Contents

Introduction of Transfer of Knowledge

Contents

Photo by Sharon McCutcheon on Unsplash

Introduction

I think the importance of transfer of knowledge is not emphasized enough. My definition is active abstraction of underlying principles and ideas, then applying them to new situations. Essentially, I want to apply what I’ve learned from one situation to other similar or even dissimilar situations. To me, what is valuable is higher-order thinking such as synthesis of knowledge, creative application, analysis of situations etc.

I understand that the best way to apply what you’ve learned is to… well, apply what you’ve learned. However, not everything has tangible ways for direct application.

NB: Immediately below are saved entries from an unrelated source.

(** ** Third [__ASM] block: seal, restore, leave *)

(** The bit loop [crc_floop .. bne crc_floop] (a do-while on R4). *)
Fixpoint crc_floop (fuel : nat) : instr :=
  lsls R0 R0 1 ;;
  bcc nop (eors R0 R0 R3) ;;
  (* crc_next: *)
  subs R4 R4 1 ;;
  match fuel with
  | O => nop
  | S fuel' => bne (crc_floop fuel') nop
  end.

Definition crc_wloop : instr :=
  ldrb_fi R5 R1 0 ;;
  lsls R5 R5 24 ;;
  eors R0 R0 R5 ;;
  movs R4 8 ;;
  with_fuel R4 crc_floop ;;
  adds R1 R1 1 ;;
  subs R2 R2 1.

Fixpoint crc_check (fuel : nat) : instr :=
  cmp_imm R2 0 ;;
  match fuel with
  | O => nop
  | S fuel' => bne (crc_wloop ;; crc_check fuel') nop
  end.

(** Calculate CRC-32 with result provided in R0 register; the four
    parameters are the [%c[crc_...]] operands of the block. *)
Definition crc32_asm (init_val data_ptr data_len polynom : Z) : instr :=
  ldr_lit R0 init_val ;;
  ldr_lit R1 data_ptr ;;
  ldr_lit R2 data_len ;;
  ldr_lit R3 polynom ;;
  with_fuel R2 crc_check.

Definition calc_crc32 : instr :=
  crc32_asm ARM_FAULT_CRC32_INIT_VAL crc_data_ptr crc_data_len
            ARM_FAULT_CRC32_POLYNOM.

Definition store_crc32 : instr :=
  ldr_lit R2 crc32_addr ;;
  str_fi R0 R2.

(** --- Store ARM_FaultInfo.magic_number --- *)
Definition store_magic_number : instr :=
  ldr_lit R2 magic_number_addr ;;
  ldr_lit R0 ARM_FAULT_MAGIC_NUMBER ;;
  str_fi R0 R2.

(** Restore registers R4 .. R7; clear them if the integrity signature of an
    additional state context was stored. *)
Definition restored_r4_to_r7 : instr :=
  ldr_lit R0 r4_addr ;;
  ldm_fi R0 [R4; R5; R6; R7] ;;
  if ARM_FAULT_ARCH_ARMV8x_M cfg
  then ldr_lit R0 IntegritySignature_addr ;;
       ldr_lit R1 ARM_FAULT_ASC_INTEGRITY_SIG ;;
       ldr_fi R2 R0 0 ;;
       cmp R2 R1 ;;
       bne nop (movs R4 0 ;; movs R5 0 ;; movs R6 0 ;; movs R7 0)
  else nop.

Definition asm_block_3 : instr :=
  calc_crc32 ;;
  store_crc32 ;;
  store_magic_number ;;
  dsb ;;
  restored_r4_to_r7.

(** The whole routine, up to the jump to [ARM_FaultExit]. *)
Definition ARM_FaultSave : instr :=
  asm_block_1 ;; asm_block_2 ;; asm_block_3.

(** ** [ARM_FaultExit], default implementation

    The routine ends in [b .], waiting for the reset: the state below is the
    one in which that loop is entered. *)
Definition aircr_addr : Z := SCB_BASE + aircr_ofs.
Definition aircr_val : Z :=
  Z.lor (Z.shiftl 0x5FA SCB_AIRCR_VECTKEY_Pos) SCB_AIRCR_SYSRESETREQ_Msk.
Definition aircr_msk : Z := SCB_AIRCR_PRIGROUP_Msk.

Definition ARM_FaultExit : instr :=
  dsb ;;
  ldr_lit R0 aircr_addr ;;
  ldr_lit R1 aircr_val ;;
  (if ARM_FAULT_FAULT_REGS_EXIST cfg
   then ldr_lit R2 aircr_msk ;;
        ldr_bus R3 R0 0 ;;
        ands R3 R2 ;;
        orrs R1 R3
   else nop) ;;
  str_bus R1 R0 ;;
  dsb.

End CAPTURE.

(** ** Objects of the statements *)

(** Bit [b] of the word at offset [a] of the record, inverted. *)
Definition flip_bit (a b : Z) (m : memory) : memory :=
  store a (Z.lxor (load m a) (Z.shiftl 1 b)) m.

(** An all-zero record sealed by hand: its payload is 136 zero bytes. *)
Definition sealed_blank : memory :=
  store magic_number_addr ARM_FAULT_MAGIC_NUMBER
    (store crc32_addr
       (CalcCRC32 (fun _ => 0) ARM_FAULT_CRC32_INIT_VAL crc_data_ptr
                  crc_data_len ARM_FAULT_CRC32_POLYNOM)
       (fun _ => 0)).

(** The same record with the lowest bit of [count] inverted: a record state
    that holds the magic number and a checksum that does not match. *)
Definition tampered_record : memory := flip_bit count_addr 0 sealed_blank.

(** ** What the capture routine decides and stores, as functions of its
       entry state *)

Section CAPTURE_SUMMARY.

Variable cfg : build_config.

(** The Non-Secure aliases are used: Secure build, fault taken from the
    Non-Secure state (EXC_RETURN.S = 0). *)
Definition ns_alias (s : state) : bool :=
  ARM_FAULT_TZ_SECURE cfg && negb (Z.testbit (get LR s) 6).

(** The stack pointer EXC_RETURN.SPSEL and the security state select. *)
Definition stacked_sp_reg (s : state) : sreg :=
  if Z.testbit (get LR s) 2
  then (if ns_alias s then PSP_NS else PSP)
  else (if ns_alias s then MSP_NS else MSP).

Definition stacked_sp (s : state) : Z := sregs s (stacked_sp_reg s).

(** The System Control Block the fault registers are read from. *)
Definition scb_base (s : state) : Z :=
  if ns_alias s then SCB_BASE_NS else SCB_BASE.

(** The test of the stack-validity section. *)
Definition stack_invalid_b (s : state) : bool :=
  (wrap32 (stacked_sp s - 0) =? 0) ||
  (ARM_FAULT_FAULT_REGS_EXIST cfg &&
   negb (Z.land (load (bus s) (scb_base s + cfsr_ofs))
                (SCB_CFSR_Stack_Err_Msk cfg) =? 0)).

(** The stores of the wipe: 36 words, from offset 0 upwards. *)
Definition wipe_writes : list (Z * Z) :=
  map (fun i => (4 * Z.of_nat i, 0)) (rev (List.seq 0 36)).

(** The stores that follow the wipe, up to the saving of R4 .. R11: the
    new [count], the build-time [info], the live R4 .. R11. *)
Definition early_writes (s : state) : list (Z * Z) :=
  [ (r4_addr + 28, get R11 s); (r4_addr + 24, get R10 s);
    (r4_addr + 20, get R9 s); (r4_addr + 16, get R8 s);
    (r4_addr + 12, get R7 s); (r4_addr + 8, get R6 s);
    (r4_addr + 4, get R5 s); (r4_addr, get R4 s);
    (info_addr, info_val cfg);
    (count_addr, wrap32 (load (fi s) count_addr + 1)) ].

(** Stores up to and including the saving of R4 .. R11. *)
Definition entry_writes (s : state) : list (Z * Z) :=
  early_writes s ++ wipe_writes.

(** The store of the [tz_fault_mode] section, on the current [info]. *)
Definition tz_writes (ns : bool) (info : Z) : list (Z * Z) :=
  if ARM_FAULT_TZ_SECURE cfg && negb ns
  then [(info_addr, Z.lor info info_tz_fault_mode_msk)]
  else [].

(** R7 after the stack-validity section: bit 0 for the Non-Secure aliases,
    bit 1 for an invalid stack. *)
Definition r7_flags (ns inv : bool) : Z :=
  if inv then Z.lor (Z.b2z ns) 2 else Z.b2z ns.

(** The [k]-th word above [a], as [ldm] reaches it by write-back. *)
Fixpoint word_after (a : Z) (k : nat) : Z :=
  match k with
  | O => a
  | S k' => word_after (a + 4) k'
  end.

(** An additional state context was stacked (EXC_RETURN.DCRS = 0). *)
Definition additional_pushed (lr : Z) : bool :=
  ARM_FAULT_ARCH_ARMV8x_M cfg && negb (Z.testbit lr 5).

(** Integrity signature, reserved word, R4 .. R11 at [sp]. *)
Definition additional_writes (b : memory) (sp : Z) : list (Z * Z) :=
  [ (r4_addr + 28, load b (word_after sp 9));
    (r4_addr + 24, load b (word_after sp 8));
    (r4_addr + 20, load b (word_after sp 7));
    (r4_addr + 16, load b (word_after sp 6));
    (r4_addr + 12, load b (word_after sp 5));
    (r4_addr + 8, load b (word_after sp 4));
    (r4_addr + 4, load b (word_after sp 3));
    (r4_addr, load b (word_after sp 2));
    (IntegritySignature_addr, load b sp) ].

(** The basic frame R0 .. R3, R12, LR, ReturnAddress, xPSR at [fp], then the
    state-context flag. *)
Definition basic_writes (b : memory) (fp info : Z) : list (Z * Z) :=
  [ (info_addr, Z.lor info info_state_context_msk);
    (r12_addr + 12, load b (word_after fp 7));
    (r12_addr + 8, load b (word_after fp 6));
    (r12_addr + 4, load b (word_after fp 5));
    (r12_addr, load b (word_after fp 4));
    (r0_addr + 12, load b (word_after fp 3));
    (r0_addr + 8, load b (word_after fp 2));
    (r0_addr + 4, load b (word_after fp 1));
    (r0_addr, load b fp) ].

Definition ctx_writes (inv : bool) (lr : Z) (b : memory) (sp info : Z)
  : list (Z * Z) :=
  if inv then []
  else if additional_pushed lr
       then basic_writes b (word_after sp 10) info ++ additional_writes b sp
       else basic_writes b sp info.

(** EXC_xPSR (the value [xpsr] that [mrs] read), EXC_RETURN, MSP, PSP. *)
Definition exc_writes (ns : bool) (lr : Z) (sr : sreg -> Z) (xpsr : Z)
  : list (Z * Z) :=
  [ (EXC_xPSR_addr + 12, sr (if ns then PSP_NS else PSP));
    (EXC_xPSR_addr + 8, sr (if ns then MSP_NS else MSP));
    (EXC_xPSR_addr + 4, lr);
    (EXC_xPSR_addr, xpsr) ].

(** The limit registers are stored: they exist, and on Armv8-M Baseline
    only for the Secure state. *)
Definition limits_stored (ns : bool) : bool :=
  ARM_FAULT_ARCH_ARMV8x_M cfg && negb (ns && ARM_FAULT_ARCH_ARMV8_M_BASE cfg).

Definition lim_writes (ns : bool) (sr : sreg -> Z) (info : Z)
  : list (Z * Z) :=
  if limits_stored ns
  then [ (info_addr, Z.lor info info_limit_regs_msk);
         (EXC_xPSR_addr + 20, sr (if ns then PSPLIM_NS else PSPLIM));
         (EXC_xPSR_addr + 16, sr (if ns then MSPLIM_NS else MSPLIM)) ]
  else [].

(** The second block: CFSR .. AFSR, then RFSR, then SFSR and SFAR. *)
Definition core_fault_writes (b : memory) (base info : Z) : list (Z * Z) :=
  [ (info_addr, Z.lor info info_fault_regs_msk);
    (csfr_reg_addr + 20, load b (base + afsr_ofs));
    (csfr_reg_addr + 16, load b (base + bfar_ofs));
    (csfr_reg_addr + 12, load b (base + mmfar_ofs));
    (csfr_reg_addr + 8, load b (base + dfsr_ofs));
    (csfr_reg_addr + 4, load b (base + hfsr_ofs));
    (csfr_reg_addr, load b (base + cfsr_ofs)) ].

Definition ras_writes (b : memory) (base info : Z) : list (Z * Z) :=
  if ARM_FAULT_ARCH_ARMV8_1M_MAIN cfg
  then [ (info_addr, Z.lor info info_ras_fault_reg_msk);
         (rfsr_reg_addr, load b (base + rfsr_ofs)) ]
  else [].

Definition secure_writes (b : memory) (info : Z) : list (Z * Z) :=
  if ARM_FAULT_ARCH_ARMV8x_M_MAIN cfg && ARM_FAULT_TZ_SECURE cfg
  then [ (info_addr, Z.lor info info_secure_fault_regs_msk);
         (sfsr_reg_addr + 4, load b (SCB_BASE + sfar_ofs));
         (sfsr_reg_addr, load b (SCB_BASE + sfsr_ofs)) ]
  else [].

Definition info_after_core (info : Z) : Z := Z.lor info info_fault_regs_msk.

Definition info_after_ras (info : Z) : Z :=
  if ARM_FAULT_ARCH_ARMV8_1M_MAIN cfg
  then Z.lor (info_after_core info) info_ras_fault_reg_msk
  else info_after_core info.

Definition fault_writes (ns : bool) (b : memory) (info : Z) : list (Z * Z) :=
  if ARM_FAULT_FAULT_REGS_EXIST cfg
  then secure_writes b (info_after_ras info) ++
       ras_writes b (if ns then SCB_BASE_NS else SCB_BASE)
                  (info_after_core info) ++
       core_fault_writes b (if ns then SCB_BASE_NS else SCB_BASE) info
  else [].

(** The seal: the checksum of the record as it stands, then the magic
    number. *)
Definition seal_writes (m : memory) : list (Z * Z) :=
  [ (magic_number_addr, ARM_FAULT_MAGIC_NUMBER);
    (crc32_addr,
     CalcCRC32 m ARM_FAULT_CRC32_INIT_VAL crc_data_ptr crc_data_len
               ARM_FAULT_CRC32_POLYNOM) ].

(** [info] as it stands after each section. *)
Definition info_after_tz (s : state) : Z :=
  if ARM_FAULT_TZ_SECURE cfg && negb (ns_alias s)
  then Z.lor (info_val cfg) info_tz_fault_mode_msk
  else info_val cfg.

Definition info_after_ctx (s : state) : Z :=
  if stack_invalid_b s then info_after_tz s
  else Z.lor (info_after_tz s) info_state_context_msk.

Definition info_after_lim (s : state) : Z :=
  if limits_stored (ns_alias s)
  then Z.lor (info_after_ctx s) info_limit_regs_msk
  else info_after_ctx s.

This is not application in the sense of “practice applying this new formula to the practice questions” or “Practice using this new library in your program” or “Make 10 serves with this new tennis serving technique”.

My “application” is more like:

OK. I’ve learned this concept of ‘The Outside View’, what can I do with it so that it’ll be useful in the real-life?

Creative insight might be a better phrase than transfer of knowledge or big-picture thinking.

It’s like the story of applying the Pythagorean Theorem to see whether a table could fit through the door:

  1. You learned a2 + b2 = c2 in school

  2. When the problem appeared, such formula probably did not even register in the consciousness

  3. Somehow this creative insight struck: “Maybe the Pythagorean Theorem is helpful?”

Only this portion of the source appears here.